We considered solid brands such as Courtyard by Marriott, or perhaps Four Points by Sheraton were [the] strongest players. And those brands are aspirational enough to attract discerning travellers and the meetings business, and leisure business, even. We felt Courtyard by Marriott fit that mould of being “all things to all people”: affordable, yet still aspirational.
Q: How many hotel sites are earmarked for the precincts around Western Sydney Airport?
A: We don’t know the exact number of hotel sites at this stage. What we do know is that it looks like Courtyard by Marriott will be the first – but certainly won’t be the last.
What we’ll see is private landholders in the area, putting their hand up and saying that they’d like to see a hotel built on at least a portion of their site. And I think we’ll see a lot of mixed-use developments. So, there’ll be logistics, there’ll be industrial, there’ll be commercial and there’ll be hotels that are “off airport”.
What we don’t know is at this stage is whether there’ll be other hotels right on terminal. I think that information will become available in the coming months.
We’ve still got four years until the airport opens, which isn’t a long time in the hotel development landscape. We will need those four years to get our hotel built.
Right now, we’re yet to see any “material” opportunity on the table for other hotels. But we do know, of course, that there will be more.
And to give some context – this airport will service about 10 million passenger movements a year, which is 20 per cent the size of [Sydney’s existing international airport at] Mascot. Being a fifth the size of Mascot still makes it a big airport when you consider that a regional airport might only have a million passengers a year. To have 10 million passenger movements a year is significant and definitely will create greater demand for more hotels.
Q: After years of talking about the second Sydney Airport, it’s all beginning to feel a bit real now.

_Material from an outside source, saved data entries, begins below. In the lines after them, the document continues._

(* ===== verification/DialogueFacts.v ===== *)
(** * What a chat can do

    The configuration of a chat survives every update, a strategy is started only
    as configured and only when its checks pass, and a chat that is not listed
    stays outside. *)

From S2P Require Import Prelude MachineInt Float64 Types Amounts VolumeStrategy Dialogue DialogueHandlers.

(** ** Configurations *)

Lemma override_assoc {A} (o m n : option A) : override (override o m) n = override o (override m n).
Proof. by destruct n. Qed.

Lemma update_assoc a b c : update c (update b a) = update (update c b) a.
Proof. destruct a, b, c. unfold update. cbn. by rewrite !override_assoc. Qed.

Lemma override_is_some {A} (o n : option A) : is_some o = true -> is_some (override o n) = true.
Proof. by destruct n. Qed.

(** Every field that [c] has, [d] has. *)
Record extends (c d : VolumeStrategyConfigArgs) : Prop := {
  ex_user : is_some (user_id c) = true -> is_some (user_id d) = true;
  ex_pool : is_some (target_pool c) = true -> is_some (target_pool d) = true;
  ex_size : is_some (tranche_size_sol c) = true -> is_some (tranche_size_sol d) = true;
  ex_frequency : is_some (tranche_frequency_hbs c) = true -> is_some (tranche_frequency_hbs d) = true;
  ex_length : is_some (tranche_length_hbs c) = true -> is_some (tranche_length_hbs d) = true;
  ex_buying : is_some (agents_buying_in_tranche c) = true -> is_some (agents_buying_in_tranche d) = true;
  ex_selling : is_some (agents_selling_in_tranche c) = true -> is_some (agents_selling_in_tranche d) = true;
  ex_keep : is_some (agents_keep_tokens_lamports c) = true -> is_some (agents_keep_tokens_lamports d) = true;
}.

#[global] Instance extends_preorder : PreOrder extends.
Proof. split; [by split | intros x y z [] []; split; auto]. Qed.

Lemma update_extends n c : extends c (update n c).
Proof. split; apply override_is_some. Qed.

Lemma default_extends c : extends default_args c.
Proof. by split. Qed.

(** ** Computations of a handler *)

Section Handlers.
#[local] Set Default Proof Using "Type*".
Context `{Outside}.

Definition state_of (d : gmap ChatId State) (chat : ChatId) : State := default Init (d !! chat).

(** The effects from one state to another, which start only strategies of [Q]. *)
Definition starting (Q : Volume.VolumeStrategyInstance -> Prop) (b b' : Bot) : Prop :=
  exists es, effects b' = effects b ++ es /\ forall i, StrategyStarted i ∈ es -> Q i.

(** A computation that keeps the dialogues. *)
Definition calm Q {A} (m : ST Bot A) : Prop := forall b,
  dialogues (snd (m b)) = dialogues b /\ starting Q b (snd (m b)).

(** A computation that may give one chat a new state. *)
Definition turns Q (d : gmap ChatId State) (chat : ChatId) (T : State -> Prop) {A} (m : ST Bot A) : Prop :=
  forall b, dialogues b = d ->
  (dialogues (snd (m b)) = d \/ exists s', T s' /\ dialogues (snd (m b)) = <[chat := s']> d) /\
  starting Q b (snd (m b)).

Section Rules.
Context (Q : Volume.VolumeStrategyInstance -> Prop) (d : gmap ChatId State) (chat : ChatId) (T : State -> Prop).

Lemma starting_same b b' : effects b' = effects b -> starting Q b b'.
Proof.
  intros He. exists []. rewrite app_nil_r. split; [done|]. intros i Hi. by apply not_elem_of_nil in Hi.
Qed.

Lemma starting_trans b1 b2 b3 : starting Q b1 b2 -> starting Q b2 b3 -> starting Q b1 b3.
Proof.
  intros (e1 & E1 & Q1) (e2 & E2 & Q2). exists (e1 ++ e2). rewrite E2, E1, (assoc_L (++)). split; [done|].
  intros i [Hi|Hi]%elem_of_app; auto.
Qed.

Lemma calm_bind {A B} (m : ST Bot A) (k : A -> ST Bot B) :
  calm Q m -> (forall a, calm Q (k a)) -> calm Q (st_bind m k).
Proof.
  intros Hm Hk b. specialize (Hm b). unfold st_bind. destruct (m b) as [[a|] b1]; cbn in *; [|done].
  destruct Hm as [Hd Hs], (Hk a b1) as [Hd' Hs']. split; [congruence | by eapply starting_trans].
Qed.

Lemma calm_try {E A B} (m : ST Bot (result E A)) (k : A -> ST Bot (result E B)) :
  calm Q m -> (forall a, calm Q (k a)) -> calm Q (st_try m k).
Proof.
  intros Hm Hk. apply calm_bind; [done|]. intros [a|e]; [apply Hk|]. intros b. split; [done | by apply starting_same].
Qed.

Lemma calm_ret {A} (a : A) : calm Q (st_ret a).
Proof. intros b. split; [done | by apply starting_same]. Qed.

Lemma calm_gets {A} (f : Bot -> A) : calm Q (st_gets f).
Proof. intros b. split; [done | by apply starting_same]. Qed.

Lemma calm_unwrap {A} (o : option A) : calm Q (st_unwrap o).
Proof. intros b. destruct o; (split; [done | by apply starting_same]). Qed.

Lemma calm_lift {E A} (m : ST Bot A) : calm Q m -> calm Q (@st_lift _ E A m).
Proof. intros Hm. apply calm_bind; [done|]. intros a. apply calm_ret. Qed.

Lemma calm_next : calm Q next_call.
Proof. intros b. split; [done | by apply starting_same]. Qed.

Lemma calm_log e : (forall i, e = StrategyStarted i -> Q i) -> calm Q (log e).
Proof.
  intros He b. split; [done|]. exists [e]. split; [done|]. intros i Hi.
  apply list_elem_of_singleton in Hi. auto.
Qed.

Lemma turns_calm {A} (m : ST Bot A) : calm Q m -> turns Q d chat T m.
Proof. intros Hm b Hb. destruct (Hm b) as [-> Hs]. auto. Qed.

Lemma turns_bind {A B} (m : ST Bot A) (k : A -> ST Bot B) :
  calm Q m -> (forall a, turns Q d chat T (k a)) -> turns Q d chat T (st_bind m k).
Proof.
  intros Hm Hk b Hb. specialize (Hm b). unfold st_bind.
  destruct (m b) as [[a|] b1]; cbn in *; destruct Hm as [Hd Hs].
  - destruct (Hk a b1) as [Hd' Hs']; [congruence|]. split; [done | by eapply starting_trans].
  - split; [left; congruence | done].
Qed.

(** The rules with what the first computation's result tells. *)
Lemma turns_bind_result {A B} (m : ST Bot A) (k : A -> ST Bot B) :
  calm Q m -> (forall b a b', m b = (Some a, b') -> turns Q d chat T (k a)) ->
  turns Q d chat T (st_bind m k).
Proof.
  intros Hm Hk b Hb. specialize (Hm b). unfold st_bind.
  destruct (m b) as [[a|] b1] eqn:E; cbn in *; destruct Hm as [Hd Hs].
  - destruct (Hk b a b1 E b1) as [Hd' Hs']; [congruence|]. split; [done | by eapply starting_trans].
  - split; [left; congruence | done].
Qed.

Lemma turns_then {A B} (m : ST Bot A) (k : A -> ST Bot B) :
  turns Q d chat T m -> (forall a, calm Q (k a)) -> turns Q d chat T (st_bind m k).
Proof.
  intros Hm Hk b Hb. specialize (Hm b Hb). unfold st_bind.
  destruct (m b) as [[a|] b1]; cbn in *; [|done]. destruct Hm as [Hd Hs], (Hk a b1) as [-> Hs'].
  split; [done | by eapply starting_trans].
Qed.

Lemma turns_try {E A B} (m : ST Bot (result E A)) (k : A -> ST Bot (result E B)) :
  calm Q m -> (forall a, turns Q d chat T (k a)) -> turns Q d chat T (st_try m k).
Proof.
  intros Hm Hk. apply turns_bind; [done|]. intros [a|e]; [apply Hk | apply turns_calm, calm_ret].
Qed.

Lemma turns_update_then {B} s (k : unit -> Handler B) :
  T s -> (forall a, calm Q (k a)) -> turns Q d chat T (st_try (update_dialogue chat s) k).
Proof.
  intros Hs Hk. apply turns_then; [|intros [a|e]; [apply Hk | apply calm_ret]].
  intros b Hb. unfold update_dialogue. unfold st_bind at 1. cbn. destruct (responds (calls b)); cbn.
  - split; [right; exists s; by rewrite Hb|]. exists [DialogueSaved chat]. split; [done|].
    intros i Hi. apply list_elem_of_singleton in Hi. done.
  - split; [by left | by apply starting_same].
Qed.

Lemma turns_update s : T s -> turns Q d chat T (update_dialogue chat s).
Proof.
  intros Hs b Hb. unfold update_dialogue. unfold st_bind at 1. cbn. destruct (responds (calls b)); cbn.
  - split; [right; exists s; by rewrite Hb|]. exists [DialogueSaved chat]. split; [done|].
    intros i Hi. apply list_elem_of_singleton in Hi. done.
  - split; [by left | by apply starting_same].
Qed.

(** A handler reads the state its chat has. *)
Lemma turns_get {B} (k : State -> Handler B) :
  turns Q d chat T (k (state_of d chat)) -> turns Q d chat T (st_try (get_or_default chat) k).
Proof.
  intros Hk b <-. unfold st_try, st_bind, get_or_default, next_call. cbn.
  destruct (responds (calls b)); cbn; [|split; [by left | by apply starting_same]].
  exact (Hk (bot (dialogues b) (users b) (effects b) (calls b + 1)) eq_refl).
Qed.
End Rules.

(** ** The parts of the handlers *)

Create HintDb dialogue.

Ltac calm_tac :=
  repeat first
    [ apply calm_ret | apply calm_gets | apply calm_unwrap | apply calm_next
    | solve [eauto with dialogue nocore]
    | apply calm_try; [| intros ?] | apply calm_lift
    | apply calm_log; solve [intros ? [=] | done]
    | apply calm_bind; [| intros ?]
    | case_match ].

Section Calls.
Context (Q : Volume.VolumeStrategyInstance -> Prop).

Lemma calm_call e : (forall i, e <> StrategyStarted i) -> calm Q (call e).
Proof. intros He. unfold call. calm_tac; apply calm_log; intros i ->; by destruct (He i). Qed.

Lemma calm_ignore {A} (m : Handler A) : calm Q m -> calm Q (ignore m).
Proof. intros Hm. unfold ignore. by calm_tac. Qed.

Lemma calm_send chat : calm Q (send_message chat).
Proof.
  unfold send_message. apply calm_bind; [apply calm_gets|]. intros n.
  apply calm_bind; [by apply calm_call | intros a; apply calm_ret].
Qed.

Lemma calm_delete chat m : calm Q (delete_message chat m).
Proof. by apply calm_call. Qed.

Lemma calm_notify chat : calm Q (notify_user chat).
Proof. by apply calm_ignore, calm_call. Qed.

Lemma calm_get chat : calm Q (get_or_default chat).
Proof. unfold get_or_default. calm_tac. Qed.

Lemma calm_balance w : calm Q (rpc_get_balance w).
Proof. unfold rpc_get_balance. calm_tac. Qed.

Lemma calm_strategies_menu chat m s : calm Q (render_strategies_menu chat m s).
Proof. by apply calm_call. Qed.

Lemma calm_prompt chat s : calm Q (delete_prompt chat s).
Proof. unfold delete_prompt. case_match; [apply calm_delete | apply calm_ret]. Qed.
End Calls.

Hint Resolve calm_send calm_delete calm_notify calm_get calm_balance calm_strategies_menu
  calm_prompt : dialogue.

Section Parts.
Context (Q : Volume.VolumeStrategyInstance -> Prop).

Lemma calm_main_menu user m s : calm Q (render_main_menu user m s).
Proof. unfold render_main_menu. calm_tac. Qed.

Lemma calm_press_user chat : calm Q (get_user_from_button_press chat).
Proof. unfold get_user_from_button_press. calm_tac. Qed.

Lemma calm_load u : calm Q (load_or_create_user u).
Proof.
  unfold load_or_create_user, draw_keypair. calm_tac; try by apply calm_call.
Qed.

Lemma calm_parse_pubkey t : calm Q (parse_pubkey t).
Proof. unfold parse_pubkey. calm_tac. Qed.

Lemma calm_drop ids : calm Q (drop_strategies ids).
Proof. induction ids; cbn; calm_tac. Qed.

Lemma calm_sweepers ids : calm Q (start_sweepers ids).
Proof. induction ids; cbn; calm_tac. Qed.

Lemma calm_collect_for chat us : calm Q (collect_for chat us).
Proof. pose proof calm_sweepers. induction us; cbn; calm_tac; eauto. Qed.

Lemma calm_collect m : calm Q (collect m).
Proof. pose proof calm_load. pose proof calm_collect_for. unfold collect. calm_tac; eauto. Qed.
End Parts.

(** ** The handlers *)

Abbreviation cfg := get_strategy_in_progress_in_any.

(** The chat is one of those that may use the bot. *)
Definition listed (chat : ChatId) : Prop :=
  match whitelisted_chat_ids settings with Some l => chat ∈ l | None => True end.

A: Certainly – it is becoming very real. You know, we’ve been talking about and listening to the conversation about the second airport for a number of years, knowing that a hotel opportunity would come up at some point. We’ve been somewhat surprised that it took this long.
We’re glad it has finally happened because it will take three years to build this hotel. It will be opening just in time. So, the construction will happen in a hurry.
There is development occurring now, but I think you’ll see a massive amount of activity not just in the hotel space, but in industrial logistics and commercial development in the coming couple of years.
Q: What will the business events capacity be at the Courtyard by Marriott Western Sydney Airport?
A: Meetings and events will be a critical to the success of this hotel. At present the design sees it having 580m2 of space including a 400m2 ballroom, which is divisible by two and [a] 180m2 separate meeting room and then a further 160m2 of pre-function space.
That’s circa 750m2 of space which we think will service the Greater Sydney area. When you consider that the population of this new city will be around 1.5 million people in the next 10 years, 15 years, meeting space will be a really, really important piece of infrastructure for that community.
And it would be remiss of us not to have included these facilities, this meeting space that I’ve outlined and potentially even more.
Crawford is excited about this hotel and what it means for the community in Western Sydney. He closed the conversation with the following remarks.
“With this hotel, the community can meet in its own patch. They should be able to do that with this hotel and others that will come. The entire community of Western Sydney will have high quality places they can call home, to meet at, to stay out and in which they can come to enjoy themselves.”
Marriott’s Courtyard brand is the group’s biggest, with more than 1,200 properties around the world, including three operating in Australia and five more local properties in the pipeline.
The new hotel for Western Sydney is a milestone for the aerotropolis – and a milestone for business events.